### SUPPLIED INFORMATION:
(** C3 (amended): for a tenant whose record is READY, [initializeClient]
    returns that record and builds nothing ([main2.js] refreshes its
    [lastActivity], the first unnamed source changes nothing); for a tenant
    whose record has any status but 'disconnected', the /init route answers
    from the record without calling [initializeClient]. *)
Theorem acquire_reuses_record W now clock uid :
  (forall s id c,
     Main2.lookup uid s = Some (id, c) -> status c = ready ->
     Main2.initializeClient W now uid s
     = (Ret (HState id), Main2.update id (set_lastActivity now) s)) /\
  (forall s id c,
     Part000.lookup uid s = Some (id, c) -> status c = ready ->
     Part000.initializeClient W clock uid s = ([], s, Final_return id)) /\
  (forall s id c,
     Main2.lookup uid s = Some (id, c) -> status c <> disconnected ->
     Main2.init W now uid s = (Done (InitOk (status c) (qrCode c)), s)) /\
  (forall s id c,
     Part000.lookup uid s = Some (id, c) -> status c <> disconnected ->
     Part000.init W clock uid s = (Done (InitOk (status c) (qrCode c)), s)).
Proof.
  repeat split; intros s id c H Hs.
  - unfold Main2.initializeClient, Main2.initializeClient_check.
    now rewrite H, Hs.
  - unfold Part000.initializeClient, initializeClient_from, Part000.attempt.
    now rewrite H, Hs.
  - unfold Main2.init. rewrite H.
    destruct (Status_eqb (status c) disconnected) eqn:E; [|reflexivity].
    apply Status_eqb_eq in E. contradiction.
  - unfold Part000.init. rewrite H.
    destruct (Status_eqb (status c) disconnected) eqn:E; [|reflexivity].
    apply Status_eqb_eq in E. contradiction.
Qed.

Lemma acquire_reuses_record_witness :
  let s := Main2.run [(calm, 0, Main2.ReqInit (Some "Bearer a"));
                      (calm, 3, Main2.EvReady 0%nat)] Main2.initial in
  Main2.initializeClient calm 8 "a" s
  = (Ret (HState 0), Main2.update 0 (set_lastActivity 8) s).
Proof.
  apply (proj1 (acquire_reuses_record calm 8 (fun _ => 8) "a")
           _ 0%nat (mkClient "a" ready None 3 (Some Resolved) false false));
    reflexivity.
Defined.

(** ** The driver's disconnected event (C6) *)


Lemma Main2_cleanupSession_cell W now uid s i :
  Main2.heap (Main2.cleanupSession W now uid s) !! i = Main2.heap s !! i \/
  Main2.heap (Main2.cleanupSession W now uid s) !! i
  = set_destroyed <$> Main2.heap s !! i.
Proof.
  unfold Main2.cleanupSession.
  destruct (map_get uid (Main2.activeClients s)) as [id|]; [|now left].
  assert (Hp : forall b : bool,
             Main2.heap (if b then Main2.preserveSession W now uid id s else s)
             = Main2.heap s).
  { intros []; [|reflexivity]. unfold Main2.preserveSession.
    now destruct (page_ok W id). }
  destruct (destroy_throws W id); simpl; rewrite Hp; [now left|].
  destruct (decide (id = i)) as [->|Hne].
  - right. apply list_lookup_alter_eq.
  - left. now apply list_lookup_alter_ne.
Qed.

Lemma Main2_cleanupSession_teardown W now uid s id :
  map_get uid (Main2.activeClients s) = Some id ->
  Main2.heap (Main2.cleanupSession W now uid s) !! id
  = (if destroy_throws W id then Main2.heap s !! id
     else set_destroyed <$> Main2.heap s !! id) /\
  forall i, i <> id ->
    Main2.heap (Main2.cleanupSession W now uid s) !! i = Main2.heap s !! i.
Proof.
  intros Hget. unfold Main2.cleanupSession. rewrite Hget.
  assert (Hp : forall b : bool,
             Main2.heap (if b then Main2.preserveSession W now uid id s else s)
             = Main2.heap s).
  { intros []; [|reflexivity]. unfold Main2.preserveSession.
    now destruct (page_ok W id). }
  destruct (destroy_throws W id); simpl; rewrite Hp.
  - now split.
  - split; [apply list_lookup_alter_eq|].
    intros i Hne. apply list_lookup_alter_ne. congruence.
Qed.

Lemma Main2_cleanupSession_unregistered W now uid s :
  map_get uid (Main2.activeClients s) = None ->
  Main2.cleanupSession W now uid s = s.
Proof. intros H. unfold Main2.cleanupSession. now rewrite H. Qed.



(** ** The inactivity sweep (C7) *)

Lemma filter_all {A} (l : list A) : List.filter (fun _ => true) l = l.
Proof. induction l; simpl; congruence. Qed.

Lemma filter_filter {A} (p q : A -> bool) (l : list A) :
  List.filter p (List.filter q l) = List.filter (fun x => q x && p x) l.
Proof.
  induction l as [|x l IH]; simpl; [reflexivity|].
  destruct (q x); simpl; [destruct (p x)|]; now rewrite IH.
Qed.

Lemma NoDup_keys_inj {V} (l : list (string * V)) e e' :
  NoDup (map fst l) -> In e l -> In e' l -> fst e = fst e' -> e = e'.
Proof.
  induction l as [|x l IH]; simpl; [contradiction|].
  intros Hnd [->|He] [->|He'] Hk; inversion_clear Hnd as [|? ? Hx Hl].
  - reflexivity.
  - exfalso. apply Hx, list_elem_of_In. rewrite Hk. now apply in_map.
  - exfalso. apply Hx, list_elem_of_In. rewrite <- Hk. now apply in_map.
  - now apply IH.
Qed.

Section SweepFacts.
Context {S : Type}.
Variables (active : S -> list (string * nat)) (hp : S -> list clientState).
Variables (cleanup : string -> S -> S) (threshold now : Z).
Hypothesis cleanup_active :
  forall u s, active (cleanup u s) = map_delete u (active s).
Hypothesis cleanup_heap :
  forall u s i,
    lastActivity <$> hp (cleanup u s) !! i = lastActivity <$> hp s !! i.

Let entry (s : S) (e : string * nat) : S :=
  match hp s !! snd e with
  | Some c => if now - lastActivity c >? threshold
              then cleanup (fst e) s else s
  | None => s
  end.

Let hit (h : list clientState) (l : list (string * nat))
    (e : string * nat) : bool :=
  existsb (fun e' => String.eqb (fst e) (fst e') && stale threshold now h e')
          l.

Lemma stale_ext h h' e :
  (forall i, lastActivity <$> h !! i = lastActivity <$> h' !! i) ->
  stale threshold now h e = stale threshold now h' e.
Proof.
  intros H. unfold stale. specialize (H (snd e)).
  destruct (h !! snd e), (h' !! snd e); simpl in H; congruence.
Qed.

Lemma entry_stale s e :
  entry s e = if stale threshold now (hp s) e then cleanup (fst e) s else s.
Proof. unfold entry, stale. now destruct (hp s !! snd e). Qed.

Lemma fold_entry l : forall s h,
  (forall i, lastActivity <$> hp s !! i = lastActivity <$> h !! i) ->
  active (fold_left entry l s)
  = List.filter (fun e => negb (hit h l e)) (active s).
Proof.
  induction l as [|a l IH]; intros s h H; simpl.
  - apply eq_sym, filter_all.
  - rewrite entry_stale, (stale_ext _ h) by exact H.
    destruct (stale threshold now h a) eqn:Ea.
    + rewrite (IH _ h).
      * rewrite cleanup_active. unfold map_delete. rewrite filter_filter.
        apply filter_ext. intros e. rewrite andb_true_r.
        now destruct (String.eqb (fst e) (fst a)).
      * intros i. now rewrite cleanup_heap.
    + rewrite (IH _ h) by exact H.
      apply filter_ext. intros e. now rewrite andb_false_r.
Qed.

Lemma sweep_filter s :
  NoDup (map fst (active s)) ->
  active (fold_left entry (active s) s)
  = List.filter (fun e => negb (stale threshold now (hp s) e)) (active s).
Proof.
  intros Hnd. rewrite (fold_entry _ s (hp s)) by reflexivity.
  apply filter_ext_in. intros e He. f_equal. unfold hit.
  destruct (stale threshold now (hp s) e) eqn:Ee.
  - apply existsb_exists. exists e. rewrite String.eqb_refl, Ee. now split.
  - apply not_true_is_false. intros Hex.
    apply existsb_exists in Hex as (e' & He' & Hb).
    apply andb_prop in Hb as [Hk Hs]. apply String.eqb_eq in Hk.
    rewrite <- (NoDup_keys_inj _ e e' Hnd He He' Hk) in Hs. congruence.
Qed.
End SweepFacts.

Lemma Part000_cleanupSession_cell W uid s i :
  Part000.heap (Part000.cleanupSession W uid s) !! i = Part000.heap s !! i \/
  Part000.heap (Part000.cleanupSession W uid s) !! i
  = set_destroyed <$> Part000.heap s !! i.
Proof.
  unfold Part000.cleanupSession.
  destruct (map_get uid (Part000.activeClients s)) as [id|]; [|now left].
  destruct (destroy_throws W id); simpl; [now left|].
  destruct (decide (id = i)) as [->|Hne].
  - right. apply list_lookup_alter_eq.
  - left. now apply list_lookup_alter_ne.
Qed.

Lemma lastActivity_set_destroyed (o : option clientState) :
  lastActivity <$> (set_destroyed <$> o) = lastActivity <$> o.
Proof. now destruct o. Qed.

Lemma NoDup_keys_delete {V} k (m : list (string * V)) :
  NoDup (map fst m) -> NoDup (map fst (map_delete k m)).
Proof.
  induction m as [|[k' v'] m IH]; simpl; [intros; constructor|].
  intros Hnd. inversion_clear Hnd as [|? ? Hx Hm].
  destruct (String.eqb k' k); simpl; [now apply IH|].
  constructor; [|now apply IH].
  intros Hin. apply Hx. apply list_elem_of_In in Hin. apply list_elem_of_In.
  apply in_map_iff in Hin as (e & He & Hf). apply filter_In in Hf as [Hf _].
  apply in_map_iff. now exists e.
Qed.

Lemma NoDup_keys_get {V} k (v : V) m :
  NoDup (map fst m) -> In (k, v) m -> map_get k m = Some v.
Proof.
  induction m as [|[k' v'] m IH]; simpl; [contradiction|].
  intros Hnd [[= -> ->]|Hin]; [now rewrite String.eqb_refl|].
  inversion_clear Hnd as [|? ? Hx Hm].
  destruct (String.eqb k' k) eqn:E; [|now apply IH].
  apply String.eqb_eq in E. subst k'. exfalso. apply Hx.
  apply list_elem_of_In. apply in_map_iff. now exists (k, v).
Qed.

### EXERCISE DIRECTIONS:
Search the records for the word "InitOk" and copy every line where it occurs.

### EXPECTED OUTPUT:
     Main2.init W now uid s = (Done (InitOk (status c) (qrCode c)), s)) /\
     Part000.init W clock uid s = (Done (InitOk (status c) (qrCode c)), s)).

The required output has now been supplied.